People, honestly, you can do so much reading and so much listening. Unless the will to change for the better hasn’t been knocked firmly into your head, nothing will change — you won’t change. You’ll just end up with a bunch of books and what-not that you’ll eventually donate or sell second-hand later on.
How Many Wake Up Calls Does A Person Need?
Exactly how many wake up call stories and manifestos can someone be fed just to get help in becoming a better person?
How many unnecessary tomes can one person consume just to get the needed help?
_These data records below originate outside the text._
Lemma held_cons k g m :
  held ((k, g) :: m)
  = (fst (held m) + num_to_Z (Group.wastedBytes g),
     snd (held m) + num_to_Z (Group.totalBytes g))%Z.
Proof.
  unfold held. cbn [List.map fold_left snd fst].
  now rewrite <- !fold_Z_add_shift.
Qed.

(** One roll-up adds the bytes of its item to the bytes held. *)
Lemma roll_up_held m k item w t :
  (forall k' g, In (k', g) m -> exists w' t', group_bytes g w' t') ->
  item_bytes item w t ->
  held (roll_up m k item) = (fst (held m) + w, snd (held m) + t)%Z
  /\ forall k' g, In (k', g) (roll_up m k item) -> exists w' t', group_bytes g w' t'.
Proof.
  rewrite roll_up_absorb. intros Hm Hi.
  induction m as [|[k0 v0] m IH]; cbn [Map_get Map_set].
  - pose proof (absorb_bytes _ _ _ _ _ _ (new_group_bytes k) Hi) as [Hw Ht]. split.
    + rewrite held_cons. cbn [held List.map fold_left fst snd].
      rewrite Hw, Ht, !num_to_Z_int. reflexivity.
    + intros k' g [E|[]]. injection E as <- <-. eexists _, _. split; eassumption.
  - destruct (Hm k0 v0 (or_introl eq_refl)) as (w0 & t0 & Hv0).
    destruct (same_key k0 k) eqn:Ek.
    + pose proof (absorb_bytes _ _ _ _ _ _ Hv0 Hi) as [Hw Ht]. split.
      * rewrite !held_cons. cbn [fst snd]. destruct Hv0 as [Hw0 Ht0].
        rewrite Hw, Ht, Hw0, Ht0, !num_to_Z_int. f_equal; lia.
      * intros k' g [E|Hin].
        -- injection E as <- <-. eexists _, _. split; eassumption.
        -- apply (Hm k' g). now right.
    + destruct (IH (fun k1 g1 H1 => Hm k1 g1 (or_intror H1))) as [IHh IHb]. split.
      * rewrite !held_cons, IHh. cbn [fst snd]. f_equal; lia.
      * intros k' g [E|Hin].
        -- injection E as <- <-. eauto.
        -- apply (IHb k' g Hin).
Qed.

Lemma fold_roll_up_held l m :
  (forall k' g, In (k', g) m -> exists w' t', group_bytes g w' t') ->
  (forall p, In p l -> exists w t, item_bytes (snd p) w t) ->
  held (fold_left (fun m p => roll_up m (fst p) (snd p)) l m)
  = (fold_left Z.add (List.map (fun p => num_to_Z (Item.wastedBytes (snd p))) l)
       (fst (held m)),
     fold_left Z.add (List.map (fun p => num_to_Z (Item.totalBytes (snd p))) l)
       (snd (held m)))
  /\ forall k' g,
      In (k', g) (fold_left (fun m p => roll_up m (fst p) (snd p)) l m) ->
      exists w' t', group_bytes g w' t'.
Proof.
  revert m. induction l as [|p l IH]; intros m Hm Hl; cbn [fold_left List.map].
  - split; [now destruct (held m) | exact Hm].
  - destruct (Hl p (or_introl eq_refl)) as (w & t & Hp).
    destruct (roll_up_held m (fst p) (snd p) w t Hm Hp) as [Hh Hb].
    destruct (IH _ Hb (fun q Hq => Hl q (or_intror Hq))) as [IHh IHb].
    split; [|exact IHb]. rewrite IHh, Hh. cbn [fst snd].
    destruct Hp as [Hw Ht]. now rewrite Hw, Ht, !num_to_Z_int.
Qed.

End ConservationFacts.

Section Conservation.
Context {NetworkRecord ScriptCoverage : Type}.
Variable env : Env NetworkRecord ScriptCoverage.
(** * DefaultAnimBinder: a shallow embedding of src/anim/binder/default-anim-binder.js

    The binder resolves animation-curve paths to mutation targets on one
    scene-graph hierarchy, caches the targets, counts bindings per node and
    keeps the list of nodes that [update] has to flag dirty.

    JS objects used as dictionaries ([nodes], [targetCache], [nodeCounts],
    [visitedFallbackGraphPaths], the mask) are finite maps from strings; keys
    that would hit a member of [Object.prototype] are outside the model.
    JS arrays are lists.  Objects that the code compares by reference carry
    an identity number. *)

From Stdlib Require Import ZArith List.
From stdpp Require Import base option list strings gmap.

Set Warnings "-register-all".

Open Scope string_scope.
Open Scope Z_scope.

(** ** Scene graph and mesh collaborators *)

(** The morph of a morph instance; the binder only reads [_targets.length]. *)
Record Morph := { _targets : list string }.

(** A morph instance: [mid] is the identity of the object; its weights live
    in a store keyed by [mid], because [setWeight] mutates them. *)
Record MorphInstance := { mid : nat; morph : Morph }.

(** A mesh instance; [mi_node_name] is [meshInstance.node.name]. *)
Record MeshInstance := {
  mi_id : nat;
  mi_node_name : string;
  morphInstance : option MorphInstance
}.

(** A render or model component; [meshInstances] may be unset. *)
Record MeshComponent := { meshInstances : option (list MeshInstance) }.

(** A node of the scene graph, as a JS reference sees it: [oid] is the
    identity of the object, [children] the subtree below and [parent] the
    chain of ancestors above it.  [node] is the value of the member read by
    [unresolve] as [node.node]; [None] is [undefined]. *)
Inductive GraphNode := mkGraphNode {
  oid : nat;
  name : string;
  path : string;
  node : option nat;
  isEntity : bool;
  render : option MeshComponent;
  model : option MeshComponent;
  parent : option GraphNode;
  children : list GraphNode
}.

(** Induction over the subtree of a node (the ancestors are not visited). *)
Fixpoint GraphNode_subtree_ind (P : GraphNode -> Prop)
    (step : forall n, Forall P (children n) -> P n) (n : GraphNode) : P n :=
  step n
    ((fix go (l : list GraphNode) : Forall P l :=
        match l with
        | [] => Forall_nil_2 P
        | c :: l' => Forall_cons_2 P c l' (GraphNode_subtree_ind P step c) (go l')
        end) (children n)).

(** ** Paths, keys, targets *)

Record Path := {
  entityPath : list string;
  component : string;
  propertyPath : string
}.

(** [Array.prototype.join] on an array of strings. *)
Fixpoint join (sep : string) (l : list string) : string :=
  match l with
  | [] => ""
  | [s] => s
  | s :: rest => s +:+ sep +:+ join sep rest
  end.

(** Modelled from the spec: [AnimBinder.encode] (anim-binder.js is not part of
    the sources).  The canonical key of (entity path segments, component kind,
    property name): the segments joined by a slash, then the component and the
    property; an empty entity path gives an empty leading segment. *)
Definition encode (entityPath : list string) (component propertyPath : string) : string :=
  join "/" entityPath +:+ "/" +:+ component +:+ "/" +:+ propertyPath.

(** The closure a handler builds, defunctionalised: which objects it captured. *)
Inductive TargetFunc :=
| SetLocalPosition (owner : nat)
| SetLocalRotation (owner : nat)
| SetLocalScale (owner : nat)
| SetWeights (morphInstances : list MorphInstance)
| SetMaterialTexture (meshInstance : MeshInstance) (textureName : option string).

(** An [AnimTarget]; [tid] is the identity of the allocated object. *)
Record AnimTarget := {
  tid : nat;
  func : TargetFunc;
  type : string;
  valueCount : nat;
  targetPath : string
}.

(** ** Binder state *)

(** A JS number stored in [nodeCounts]: an integer (counts stay far below
    2^53, where the doubles of JS are exact) or NaN. *)
Inductive JSNum := Num (z : Z) | NaN.

Record MaskItem := { value : option bool; mask_children : option bool }.

Record DefaultAnimBinder := {
  graph : GraphNode;
  _mask : option (gmap string MaskItem);
  nodes : gmap string GraphNode;
  targetCache : gmap string AnimTarget;
  visitedFallbackGraphPaths : gmap string Z;
  nodeCounts : gmap string JSNum;
  activeNodes : list GraphNode;
  (* not fields of the JS object: the build flag of the [#if _DEBUG] block,
     the lines written by [console.warn], the number of targets allocated *)
  _DEBUG : bool;
  console : list string;
  allocated : nat
}.

(** The recursive closure [flatten] of the constructor, writing into the
    shared object [nodes]. *)
Fixpoint flatten (n : GraphNode) (acc : gmap string GraphNode) : gmap string GraphNode :=
  fold_left (fun acc' c => flatten c acc') (children n) (<[name n := n]> acc).

(** The constructor, for a graph that is present.  The tables start as the
    empty object: the maps hold its own properties, the members it inherits
    from [Object.prototype] are not in them. *)
Definition new (debug : bool) (g : GraphNode) : DefaultAnimBinder :=
  {| graph := g; _mask := None; nodes := flatten g ∅; targetCache := ∅;
     visitedFallbackGraphPaths := ∅; nodeCounts := ∅; activeNodes := [];
     _DEBUG := debug; console := []; allocated := 0 |}.

(** Field updates of the binder record. *)
Definition set_mask (m : option (gmap string MaskItem)) (b : DefaultAnimBinder) :=
  {| graph := graph b; _mask := m; nodes := nodes b; targetCache := targetCache b;
     visitedFallbackGraphPaths := visitedFallbackGraphPaths b;
     nodeCounts := nodeCounts b; activeNodes := activeNodes b;
     _DEBUG := _DEBUG b; console := console b; allocated := allocated b |}.


Definition set_visited (v : gmap string Z) (b : DefaultAnimBinder) :=
  {| graph := graph b; _mask := _mask b; nodes := nodes b; targetCache := targetCache b;
     visitedFallbackGraphPaths := v;
     nodeCounts := nodeCounts b; activeNodes := activeNodes b;
     _DEBUG := _DEBUG b; console := console b; allocated := allocated b |}.

Definition console_warn (line : string) (b : DefaultAnimBinder) :=
  {| graph := graph b; _mask := _mask b; nodes := nodes b; targetCache := targetCache b;
     visitedFallbackGraphPaths := visitedFallbackGraphPaths b;
     nodeCounts := nodeCounts b; activeNodes := activeNodes b;
     _DEBUG := _DEBUG b; console := (console b ++ [line])%list; allocated := allocated b |}.

Definition cache_target (key : string) (t : AnimTarget) (b : DefaultAnimBinder) :=
  {| graph := graph b; _mask := _mask b; nodes := nodes b;
     targetCache := <[key := t]> (targetCache b);
     visitedFallbackGraphPaths := visitedFallbackGraphPaths b;
     nodeCounts := nodeCounts b; activeNodes := activeNodes b;
     _DEBUG := _DEBUG b; console := console b; allocated := S (allocated b) |}.

Definition set_nodeCounts (c : gmap string JSNum) (b : DefaultAnimBinder) :=
  {| graph := graph b; _mask := _mask b; nodes := nodes b; targetCache := targetCache b;
     visitedFallbackGraphPaths := visitedFallbackGraphPaths b;
     nodeCounts := c; activeNodes := activeNodes b;
     _DEBUG := _DEBUG b; console := console b; allocated := allocated b |}.

Definition set_activeNodes (l : list GraphNode) (b : DefaultAnimBinder) :=
  {| graph := graph b; _mask := _mask b; nodes := nodes b; targetCache := targetCache b;
     visitedFallbackGraphPaths := visitedFallbackGraphPaths b;
     nodeCounts := nodeCounts b; activeNodes := l;
     _DEBUG := _DEBUG b; console := console b; allocated := allocated b |}.

(** ** Mask evaluation *)

(** [maskItem?.children] as a condition. *)
Definition childrenSet (item : option MaskItem) : bool :=
  match item with
  | Some it => match mask_children it with Some true => true | _ => false end
  | None => false
  end.

(** The inner loop of [_isPathActive]: the prefixes [slice(0, i + 1)] for the
    indices given, leaving at the first one whose entry has [children]. *)
Fixpoint prefixLoop (mask : gmap string MaskItem) (entityPathArr : list string)
    (indices : list nat) : bool :=
  match indices with
  | [] => false
  | i :: rest =>
      if childrenSet (mask !! join "/" (take (S i) entityPathArr)) then true
      else prefixLoop mask entityPathArr rest
  end.

(** One round of the outer loop, for one candidate path. *)
Definition candidateActive (mask : gmap string MaskItem) (entityPathArr : list string) : bool :=
  let walk := prefixLoop mask entityPathArr (seq 0 (length entityPathArr)) in
  match mask !! join "/" entityPathArr with
  | Some it => match value it with Some false => walk | _ => true end
  | None => walk
  end.

Definition entityPathArrays (g : GraphNode) (p : Path) : list (list string) :=
  entityPath p ::
  (if bool_decide (Some (name g) ≠ head (entityPath p))
   then [name g :: drop 1 (entityPath p)] else []).

Definition _isPathActive (p : Path) (b : DefaultAnimBinder) : bool :=
  match _mask b with
  | None => true
  | Some mask =>
      fold_left (fun shouldAnimateNode arr =>
                   if candidateActive mask arr then true else shouldAnimateNode)
                (entityPathArrays (graph b) p) false
  end.

Definition assignMask (mask : option (gmap string MaskItem)) (b : DefaultAnimBinder) :=
  set_mask mask b.

(** ** Node lookup *)

(** Modelled from the spec: [GraphNode.findByPath] (graph-node.js is not part
    of the sources).  Exact traversal: starting at the bound graph root, follow
    the entity-path segments; if a node exists at every segment, return it. *)
Fixpoint findByPath (g : GraphNode) (segments : list string) : option GraphNode :=
  match segments with
  | [] => Some g
  | s :: rest =>
      match find (fun c => bool_decide (name c = s)) (children g) with
      | Some c => findByPath c rest
      | None => None
      end
  end.

(** [path.entityPath[path.entityPath.length - 1] || ""]. *)
Definition lastSegment (p : Path) : string := default "" (last (entityPath p)).

Definition fallbackGraphPath (p : Path) : string :=
  encode [lastSegment p] "graph" (propertyPath p).

Definition ambiguityWarning (key : string) (b : DefaultAnimBinder) : string :=
  "Anim Binder: Multiple animation curves with the path " +:+ key +:+
  " are present in the " +:+ path (graph b) +:+
  " graph which may result in the incorrect binding of animations".

(** The [#if _DEBUG] block of [findNode]. *)
Definition noteFallback (p : Path) (b : DefaultAnimBinder) : DefaultAnimBinder :=
  let key := fallbackGraphPath p in
  let b1 := if bool_decide (visitedFallbackGraphPaths b !! key = Some 1)
            then console_warn (ambiguityWarning key b) b else b in
  match visitedFallbackGraphPaths b1 !! key with
  | None => set_visited (<[key := 0]> (visitedFallbackGraphPaths b1)) b1
  | Some c => set_visited (<[key := c + 1]> (visitedFallbackGraphPaths b1)) b1
  end.
(** * Context-Aware Spell Checker: a shallow embedding of [spell_checker.py]

    The development follows the layout of the Python module:

    - [PyStr]: the [str] methods the module calls ([lower], [split],
      [replace], [in], slicing, [join]);
    - [MockDatabase]: the SQLite-backed lexicon store (schema, seeding,
      queries);
    - [Checker]: [ContextAwareSpellChecker], parameterised by its external
      collaborators (spaCy tokenizer, enchant dictionary, fill-mask
      pipeline, textstat);
    - [Spec]: reference definitions the properties are stated with;
    - [Fixtures]: deterministic test doubles for the collaborators;
    - the properties.

    Conventions.  A Python [str] is a Rocq [string] whose characters are read
    as the code points U+0000..U+00FF, so [len] is [String.length].  A Python
    [float] is an exact rational ([Q]): rounding is not modelled.  A raised
    exception is the [Raise] constructor of [result].  Output written with
    [print] is not modelled. *)

From Stdlib Require Import String Ascii List Bool Arith ZArith QArith Lia NArith.
From Stdlib Require Import Permutation.
Import ListNotations.

Close Scope Q_scope.
Open Scope nat_scope.
Open Scope list_scope.
Open Scope string_scope.

(* ------------------------------------------------------------------ *)
(** ** Exceptions *)

Inductive exn : Type :=
| StopIteration
| IndexError
| OperationalError (msg : string)
| CollaboratorError (msg : string).

Inductive result (A : Type) : Type :=
| Ok (a : A)
| Raise (e : exn).

Arguments Ok {A} a.
Arguments Raise {A} e.

Definition bind {A B : Type} (m : result A) (k : A -> result B) : result B :=
  match m with
  | Ok a => k a
  | Raise e => Raise e
  end.

Notation "x <- m ;; k" := (bind m (fun x => k))
  (at level 61, m at next level, right associativity).

(** [for x in xs: st = body(st, x)], where the body may raise. *)
Fixpoint for_each {A S : Type} (body : S -> A -> result S) (xs : list A) (st : S)
  : result S :=
  match xs with
  | [] => Ok st
  | x :: xs' => st' <- body st x ;; for_each body xs' st'
  end.

(* ------------------------------------------------------------------ *)
(** ** Python string operations *)

Module PyStr.

(** [str.isspace] on one character, for code points below 256:
    TAB..CR, FS..US, SPACE, NEL (U+0085) and NBSP (U+00A0). *)
Definition isspace (c : ascii) : bool :=
  let n := nat_of_ascii c in
  (((9 <=? n) && (n <=? 13)) || ((28 <=? n) && (n <=? 32))
   || (n =? 133) || (n =? 160))%nat.

(** [str.lower] on one character: A..Z and the Latin-1 capitals
    U+00C0..U+00DE (except the multiplication sign U+00D7) move up by 32. *)
Definition lower_char (c : ascii) : ascii :=
  let n := nat_of_ascii c in
  if (((65 <=? n) && (n <=? 90))
      || ((192 <=? n) && (n <=? 222) && negb (n =? 215)))%nat
  then ascii_of_nat (n + 32)
  else c.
The market for such an ordeal has grown in recent times. People are capitalizing on the growing need for self-help stuff because let’s face it, the stress level in modern times is greater than a decade ago. Right now, stress related materials is being considered a “business” that many are ready to jump in the bandwagon just to get a living out of it even without the necessary intellect to go through it. Some even lie about their credentials, posing as a Ph.D of some branch of behavioral science when they’re not. [sigh]
I am saddened by this realization, and the more the phrase “Wake Up Call” is bandied about (because these fakers almost always start their manifestos that way), the more I want to bash the head of those fools to stop their greedy hands and devious minds from fooling other people into believing they have the “real” answer. They’ve somehow perfected the formula in making a business out of helping people.
But I am left with gnawing questions such as:
- Isn’t it a moral obligation to help someone in need with regard to making that person become a better one without the benefit of getting paid for it?
- How do they know the price to put in such help, knowing they weren’t trained for it?
- Where and how did they come up with the exact rates?
One says they have the “real” answers. Then another one will step up to the plate and announce to the world that they really have the “real” answers and offer a price that’s ridiculous in my opinion.
What’s the “real” answer to being a better person anyway?
So, which one should we believe? The first or the one that is new to the biz and claim to have the “freshest” ideas?
With each new question that pops into my mind, the more I lose faith on how far people had come just to earn more money in the expense of charming people to loosen their purse strings and duping these poor souls in the long run.
Don’t get me wrong. Helping people is a noble plight. It’s honorable and admirable. But when money gets in the way, it puts the capital “D” in dubious. It makes everything suspicious and screams insincerity.
The way I see it, if someone is not a professional or not properly trained, helping another to be better shouldn’t have a price tag. Just be a friend.
Self-help books and inspirational speeches are just that — stuff that provides inspiration, a guide of sorts and shouldn’t be revered as something sacred because at the end of the day, those pages be of much help if the person viewing lacks self-awareness.